The government said the changes would bring a system that has changed little since the 1950s into line with decades of improvements in public health, life expectancy and education, and help society adapt to a shrinking population and workforce.

Analysts told AFP that growing concerns over the sustainability of the nationwide pension system pushed Beijing to act.

“The pension system is under a lot of strain,” said Zhao Litao, a senior research fellow at the National University of Singapore’s East Asian Institute.

“It is… clear to the leadership that the stakes for postponing the reform (were) getting increasingly high,” he said.

China’s retirement age had been among the youngest in the world, and officials have discussed raising it for more than a decade.

Opposition from lower-wage workers, a slowing economy and high youth unemployment had thwarted change, experts said.

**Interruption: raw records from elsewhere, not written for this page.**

(** * lazycache: a cache that favours returning stale data over blocking

    Shallow embedding of [lazycache.go] and verification of its
    stale-while-revalidate protocol: the read path [Get], the write path
    [Set], the single-key refresh [Fetch], the batch refresh [groupFetch]
    with its single-key fallback, and the strategy swap [SwapCache]. *)

From stdpp Require Import gmap strings list.
From Stdlib Require Import ZArith Lia.

Local Open Scope Z_scope.

(** ** Data model *)

Section Model.

(** [V] are the non-nil dynamic values an [interface{}] can hold, [E] the
    non-nil [error] values, and [W] is everything outside the cache that
    the user-supplied fetchers and the wall clock depend on and change
    (the backing store, the counters of the test fetchers, the clock). *)
Context {V E W : Type}.

(** [time.Now()]: reading the clock yields an instant (in nanoseconds) and
    leaves the outside world in a possibly different state. *)
Variable time_Now : W -> Z * W.

(** [interface{}]: [None] is [nil]. *)
Definition interface : Type := option V.

(** [error]: [None] is [nil]. *)
Definition error : Type := option E.

(** [object != nil] *)
Definition notnil {A : Type} (o : option A) : bool :=
  match o with
  | Some _ => true
  | None => false
  end.

(** [type Fetcher func(id string) (interface{}, error)] *)
Definition Fetcher : Type := string -> W -> (interface * error) * W.
(** * fiber-bearer-token: the bearer-token middleware of [bearertoken.go]

    A shallow embedding of [New] (configuration resolution and the request
    handler it returns) together with the part of the Fiber context the
    handler touches, followed by the properties of the extraction and of
    the conflict rule. *)

From Stdlib Require Import ZArith Ascii String List Bool Lia Permutation.
From stdpp Require Import base option strings gmap.

Local Open Scope string_scope.
Local Open Scope Z_scope.

(** ** Go strings *)

Module GoString.

(** [len(s)]: Go strings are byte sequences, as [string] is here. *)
Definition len (s : string) : Z := Z.of_nat (String.length s).

(** [strings.Index] and the two slices [s[:m]], [s[m+len(sep):]] that
    [genSplit] takes around the first occurrence of [sep]; [None] when
    [sep] does not occur.  Only called with a non-empty [sep]. *)
Fixpoint cut (sep s : string) : option (string * string) :=
  if String.prefix sep s
  then Some (EmptyString, String.substring (String.length sep)
                            (String.length s - String.length sep) s)
  else match s with
       | EmptyString => None
       | String c s' =>
           match cut sep s' with
           | Some (a, b) => Some (String c a, b)
           | None => None
           end
       end.

(** The loop of [genSplit]: at most [k] pieces, the last one the
    unsplit remainder. *)
Fixpoint pieces (sep : string) (k : nat) (s : string) : list string :=
  match k with
  | O => []
  | S O => [s]
  | S k' =>
      match cut sep s with
      | None => [s]
      | Some (a, b) => a :: pieces sep k' b
      end
  end.

(** [strings.SplitN(s, sep, n)] for a non-empty separator: [n = 0]
    gives no pieces, [n < 0] all of them, [n > 0] at most [n]. *)
Definition SplitN (s sep : string) (n : Z) : list string :=
  if n =? 0 then []
  else if n <? 0 then pieces sep (S (String.length s)) s
  else pieces sep (Z.to_nat n) s.

(** [strings.Contains(s, substr)]: [Index(s, substr) >= 0]. *)
Definition Contains (s substr : string) : bool :=
  match cut substr s with
  | Some _ => true
  | None => false
  end.

(** ASCII lower-casing, used for header names. *)
Definition lower_ascii (c : ascii) : ascii :=
  let n := nat_of_ascii c in
  if (Nat.leb 65 n && Nat.leb n 90)%bool then ascii_of_nat (n + 32) else c.

Fixpoint to_lower (s : string) : string :=
  match s with
  | EmptyString => EmptyString
  | String c s' => String (lower_ascii c) (to_lower s')
  end.
(** * Past-due milestone agent: a shallow embedding of
      [smartsheet_past_due_agent_wide.py] and its specification.

    The Python functions are embedded as Rocq functions with the same names.
    Conventions of the embedding:

    - a Python [str] is a [string]; [str.strip], [str.lower] and the [\d]
      class of [re] are modelled on the ASCII range (for [strip]: the ten
      ASCII characters for which [str.isspace] holds); [int] has the limit
      of 4300 digits of Python 3.11 and of the patched earlier versions;
    - a JSON scalar decoded by [r.json()] is a [pyval]: [None], a [bool], an
      [int] or a [str]; floating-point numbers and nested containers are
      outside the cell-value model;
    - a Python [dict] whose iteration order matters is an association list
      kept in insertion order;
    - a raised exception is the [Raise] case of [result];
    - [datetime.fromisoformat] follows the grammar its documentation gives
      (Python 3.7 to 3.10); the general statements below use it only
      through the fact that the dates it returns exist in the calendar;
    - the ambient process state read by [get_today_local] (the [TIMEZONE]
      setting and the system clock behind [pytz] and [datetime.now]) is a
      [World]; [pytz.timezone] raises on a zone name it does not know. *)

From Stdlib Require Import ZArith Bool List String Ascii Lia.
From Stdlib Require Import DecimalString Permutation Sorted.
From Stdlib Require DecimalZ.
Import ListNotations.
(** An enumerated flow on entry of [arTransform], next to the flow as it
    was built. *)
Definition flow_state (p0 p : nat * ResidualStack) : Prop :=
fst p = fst p0 /\ stack_state (snd p0) (snd p).

(** The running pair has the height of the signal. *)
Definition pair_fits (s : ForwardState) : Prop :=
match global_mean s, global_logvar s with
| Some gm, Some glv => length gm = length (fs_x s) /\ length glv = length (fs_x s)
| _, _ => True
end.

(** A block whose convolutions are as [ResidualBlock.__init__] sets
    them, for a kernel size of at least 2. *)
Definition training_block (hp : HParams) (blk : ResidualBlock) : Prop :=
padding (initial_conv blk) = padding_h blk
/\ extent (initial_conv blk) = padding_h blk + 1
/\ (kernel_size hp - 1) * dilation blk + 1 = padding_h blk + 1
/\ 0 < padding_h blk
/\ (extent (cdtconv blk) = 1 /\ padding (cdtconv blk) = 0)
/\ (extent (resconv blk) = 1 /\ padding (resconv blk) = 0)
/\ (extent (skipconv blk) = 1 /\ padding (skipconv blk) = 0).

(** A stack as [ResidualStack.__init__] leaves it. *)
Definition training_stack (hp : HParams) (st : ResidualStack) : Prop :=
extent (first_conv st) = 2 /\ padding (first_conv st) = 2
/\ Forall (training_block hp) (stack st)
/\ stack st <> []
/\ (extent (last_conv1 st) = 1 /\ padding (last_conv1 st) = 0)
/\ (extent (last_conv3 st) = 1 /\ padding (last_conv3 st) = 0).

(** The part of the configuration that the layers need. *)
Definition valid_hp (hp : HParams) : Prop :=
2 <= kernel_size hp /\ hidden_size hp <> 0 /\ out_size hp = 2 /\ n_layer hp <> 0.

(** The convolution of a block keeps the width of its input: the kernel
    spans [padding_h + 1] columns and is padded by [padding_w] columns on
    each side, so the output is [2 * padding_w - padding_h] columns wider
    than the input.  With [padding_w = total_size // 2] this is zero
    exactly when [(kernel_size - 1) * dilation] is even; otherwise the
    output is one column wider than the conditioning and the block
    raises. *)
Definition keeps_width (blk : ResidualBlock) : Prop :=
2 * padding_w blk = padding_h blk.

(** The sizes of the layers fit in the 64-bit integers in which
    [ResidualStack.__init__] computes them ([2**i] for [i] in a numpy
    array): the largest exponent is [cycle_size - 1] and the largest size is
    the span [(kernel_size - 1) * 2^(cycle_size - 1) + 1]. *)
Definition int64_safe (hp : HParams) : Prop :=
cycle_size hp <= 63
/\ ((Z.of_nat (kernel_size hp) - 1) * 2 ^ Z.of_nat (cycle_size hp - 1) + 1 < 2 ^ 63)%Z.

(** ** A small instance *)

(** Eight flows of one layer each, squeeze factor 2. *)
Definition small_hp : HParams :=
{| kernel_size := 3; cycle_size := 10; n_layer := 1; n_flow := 8;
   h := 2; hidden_size := 1; out_size := 2 |}.

(** Kernels whose weights are all zero: every layer outputs zeros. *)
Definition zero_weights : StackWeights :=
{| first_w := fun _ => szero;
   block_w := fun _ => {| initial_w := fun _ => szero;
                          cdt_w := fun _ => szero;
                          res_w := fun _ => szero;
                          skip_w := fun _ => szero |};
   last1_w := fun _ => szero;
   last3_w := fun _ => szero |}.

(** The slice whose entries all equal [v]. *)
Definition sconst (v : R) : slice := fun _ _ _ => v.

(** The sample whose entries all equal [v]. *)
Definition const_sample (v : R) : sample := fun _ _ => v.

(** Kernels that add up the rows of their window. *)
Definition sum_weights : StackWeights :=
{| first_w := fun win => fold_right sadd szero win;
   block_w := fun _ => {| initial_w := fun win => fold_right sadd szero win;
                          cdt_w := fun win => fold_right sadd szero win;
                          res_w := fun win => fold_right sadd szero win;
                          skip_w := fun win => fold_right sadd szero win |};
   last1_w := fun win => fold_right sadd szero win;
   last3_w := fun win => fold_right sadd szero win |}.

(** The model that [WaveFlow.__init__] builds for [small_hp] when every
    flow draws the kernels [w]. *)
Definition small_model (w : StackWeights) : WaveFlow :=
{| flows := map (fun _ => ResidualStack_init small_hp w) (seq 0 (n_flow small_hp));
   receptive_field := 3 |}.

Officials could wait no longer, Zhao said, partly because “the pace of population-aging and population-decline is faster than previously anticipated.”

Pension tension

China’s sprawling pension system has three pillars: basic state pensions, mandatory plans for company employees, and voluntary plans for private personal schemes.

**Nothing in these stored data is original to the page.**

(** * The calculator core: lexer, parser, evaluator, context and facade

    A shallow embedding of the C++ sources under
    [workspaces/codex/cpp-calculator_vanilla] (Token.h, Lexer.cpp, AST.h,
    Parser.cpp, Context.cpp, Evaluator.cpp, Calculator.cpp, and the two
    front ends Repl.cpp and main.cpp), followed by the properties of the
    specification that the code is checked against, and by further
    properties of the code.

    Conventions of the embedding:
    - [double] is IEEE-754 binary64, Rocq's primitive [float];
    - [std::size_t] is [nat], [int] is [Z] (the only [int] of the program, a
      history index, is produced by [std::stoi], which refuses what does not
      fit 32 bits);
    - [std::string] is [string], a [char] is an [ascii];
    - a C++ function that may throw returns a [result]; a member function that
      mutates its object returns the new object next to its result, and the
      object is returned also when an exception leaves the function: a C++
      exception rolls nothing back;
    - recursion that is not structural carries a fuel argument, and running
      out of fuel is the separate outcome [OutOfFuel], proved unreachable for
      the fuel the top-level functions supply;
    - an input stream is the list of its lines, as [std::getline] yields
      them, and an output stream is the text written to it. *)

From Stdlib Require Import ZArith Ascii String DecimalString DecimalNat Lia.
From Stdlib Require Import Floats.PrimFloat Floats.SpecFloat Floats.FloatOps.
From Stdlib Require Import Floats.FloatAxioms.
From stdpp Require Import gmap strings list.

Set Warnings "-register-all,-inexact-float".

(** ** Token.h: the exception classes *)

(** [CalcError] has the two subclasses [ParseError] and [EvalError]. The
    standard library conversions used by the lexer throw exceptions of their
    own, which are not [CalcError]s. *)
Inductive exception : Type :=
  | ParseError (message : string)
  | EvalError (message : string)
  | std_out_of_range (what : string)
  | std_invalid_argument (what : string).

Definition is_ParseError (e : exception) : bool :=
  match e with ParseError _ => true | _ => false end.

Definition is_EvalError (e : exception) : bool :=
  match e with EvalError _ => true | _ => false end.

(** [catch (const CalcError&)] catches exactly these. *)
Definition is_CalcError (e : exception) : bool :=
  is_ParseError e || is_EvalError e.

(** The characters of a C string: those before the first NUL. *)
Fixpoint c_str (s : string) : string :=
  match s with
  | EmptyString => EmptyString
  | String c rest => if Ascii.eqb c "000"%char then EmptyString else String c (c_str rest)
  end.

(** [what()] hands out the message as a [const char*], so that what is read
    from it ends at the first NUL of the message. *)
Definition what (e : exception) : string :=
  match e with
  | ParseError m | EvalError m | std_out_of_range m | std_invalid_argument m => c_str m
  end.

(** ** Outcomes of a call *)

Inductive result (A : Type) : Type :=
  | Return (a : A)
  | Throw (e : exception)
  | OutOfFuel.

Arguments Return {A} a.
Arguments Throw {A} e.
Arguments OutOfFuel {A}.

Definition bind {A B : Type} (r : result A) (k : A -> result B) : result B :=
  match r with
  | Return a => k a
  | Throw e => Throw e
  | OutOfFuel => OutOfFuel
  end.

Notation "'let*' p ':=' r 'in' k" := (bind r (fun p => k))
  (at level 10, p pattern, r at level 200, k at level 200).

Definition is_Return {A : Type} (r : result A) : bool :=
  match r with Return _ => true | _ => false end.

Definition is_Throw {A : Type} (r : result A) : bool :=
  match r with Throw _ => true | _ => false end.

(** ** Characters and decimal text *)

(** [<cctype>] in the "C" locale (the program never calls [setlocale]). *)
Definition isdigit (c : ascii) : bool :=
  (48 <=? nat_of_ascii c) && (nat_of_ascii c <=? 57).

Definition isspace (c : ascii) : bool :=
  (nat_of_ascii c =? 32) || ((9 <=? nat_of_ascii c) && (nat_of_ascii c <=? 13)).

Definition isalpha (c : ascii) : bool :=
  ((65 <=? nat_of_ascii c) && (nat_of_ascii c <=? 90))
  || ((97 <=? nat_of_ascii c) && (nat_of_ascii c <=? 122)).

Definition isalnum (c : ascii) : bool := isalpha c || isdigit c.

(** [operator<<] for [std::size_t] and for [int]. *)
Definition size_to_string (n : nat) : string :=
  NilEmpty.string_of_uint (Nat.to_uint n).

Definition int_to_string (z : Z) : string :=
  NilEmpty.string_of_int (Z.to_int z).

Definition digit_value (c : ascii) : Z := Z.of_nat (nat_of_ascii c) - 48.

(** The value of a string of decimal digits, most significant first. *)
Fixpoint digits_value_from (acc : Z) (s : string) : Z :=
  match s with
  | EmptyString => acc
  | String c s' => digits_value_from (10 * acc + digit_value c) s'
  end.

Definition digits_value (s : string) : Z := digits_value_from 0 s.

(** The longest prefix of decimal digits, and what follows it. *)
Fixpoint span_digits (s : string) : string * string :=
  match s with
  | EmptyString => (EmptyString, EmptyString)
  | String c s' =>
      if isdigit c
      then let '(ds, rest) := span_digits s' in (String c ds, rest)
      else (EmptyString, s)
  end.

(** ** The standard conversions [std::stoi] and [std::stod] *)

Definition INT_MAX : Z := 2147483647.

(** [std::stoi] on a text that starts with a digit: the digits are read in
    base 10, a text without digits is [std::invalid_argument], and a value
    that does not fit [int] is [std::out_of_range]. *)
Definition stoi (text : string) : result Z :=
  let '(ds, _) := span_digits text in
  if String.length ds =? 0 then Throw (std_invalid_argument "stoi")
  else if (INT_MAX <? digits_value ds)%Z then Throw (std_out_of_range "stoi")
  else Return (digits_value ds).

(** The binary64 number nearest to [n / d] (ties to even), for positive [n]
    and [d]: the quotient is computed with at least 56 significant bits and
    a sticky bit for the remainder, and rounded once. *)
Definition round_ratio (n d : Z) : spec_float :=
  let s := Z.max 0 (Z.log2 d - Z.log2 n + 56) in
  let q := (n * 2 ^ s / d)%Z in
  let r := ((n * 2 ^ s) mod d)%Z in
  binary_normalize prec emax (2 * q + (if (r =? 0)%Z then 0 else 1)) (- (s + 1)) false.

(** [m * 10 ^ e] is positive and below the least normal number [2 ^ -1022]. *)
Definition below_normal (m e : Z) : bool :=
  if (0 <=? e)%Z then false else (m * 2 ^ 1022 <? 10 ^ (- e))%Z.

Section Strtod.

(** Whether [strtod] reports [ERANGE] when the result underflows is left
    to the implementation by the C standard: it is a parameter, asked
    about the decimal [m * 10 ^ e] only when that lies below the normal
    range. *)
Variable strtod_underflow_erange : Z -> Z -> bool.

(** [strtod] on the decimal [m * 10 ^ e], [m >= 0]: the nearest binary64
    number; [std::stod] throws [std::out_of_range] when [strtod] reports
    [ERANGE], which it does when the value overflows. *)
Definition decimal_to_double (m e : Z) : result float :=
  if (m =? 0)%Z then Return PrimFloat.zero
  else
    let sf := if (0 <=? e)%Z then round_ratio (m * 10 ^ e) 1
              else round_ratio m (10 ^ (- e)) in
    match sf with
    | S754_infinity _ => Throw (std_out_of_range "stod")
    | _ =>
        if below_normal m e && strtod_underflow_erange m e
        then Throw (std_out_of_range "stod")
        else Return (SF2Prim sf)
    end.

But the state-led scheme lacks coordination at a national level, while the latter two pillars remain underdeveloped, critics say.

A top government think tank said in a 2019 report that one main state pension fund may dry up by 2035 as the workforce shrinks.

Around a third of Chinese provinces already run pension deficits, and local finances have come under more stress since the COVID-19 pandemic.

Xiujian Peng, a senior research fellow at Australia’s Victoria University, said the higher retirement age would ease pressure on the system “in the short and medium term.”

Under the new rules, the age will rise incrementally over 15 years from 2025, so younger people will end up working for longer than those currently close to retiring.

Workers will eventually need to make a minimum of 20 years of contributions to draw their basic pension, up from the current 15 years.

“After the government increases the retirement age, this decline (in the number of workers) will become… slower,” Peng told AFP.

But, she added, “the labor force is still declining — this is a (longer-term) trend.”

Working harder, longer

But economic necessity has not necessarily bred widespread acceptance.

Many posts on Chinese social media have pointed to a perceived lack of transparency over how workers born from the 1990s onwards would be impacted.

Those generations already face widespread joblessness or an intense work culture that leaves many feeling overwhelmed or burnt out.

“For many Chinese individuals, these changes in retirement policies feel like a reneged commitment of social welfare provision — kicking the problem down an already murky road,” Yun Zhou, a sociologist at the University of Michigan, told AFP.

“As gender- and age-based discriminations remain deeply entrenched in the Chinese labor market, it remains to be seen to what extent workers… can enjoy effective labor rights protection,” she said.

Dali Yang, professor of political science at the University of Chicago, said the government faced a “loss of credibility” on pensions.

Recent economic challenges have already prompted many Chinese to prioritize short-term cash over saving for retirement, Yang told AFP.

Demography is destiny

Chinese state media has said a rise in the retirement age was “inevitable” given the country’s development.

The current age was set decades ago when scarcity and poverty were common, before market reforms brought rapid gains in living standards.

Life expectancy rose from around 50 in the early 1960s to 79 by 2022, according to World Bank data.

But development coincided with families having fewer children, hastened by decades of birth restrictions under the former one-child policy.

Now, China is stuck with a growing senior population and fewer young people to fill the gap.

Experts said only a suite of bold policies — from creating high-quality jobs to raising productivity, expanding public healthcare, fostering better work-life balance and raising the social position of women — could help Beijing adapt to its alarming demographic destiny.

Several told AFP that last week’s announcement was unlikely to be the last of its kind.

“There is still considerable room to further increase the retirement age,” Zhao, of NUS, said.

But, he added, “if (younger people) have to work longer and contribute more… they want to get answers for questions like job security and quality, and the level of future pension benefits.”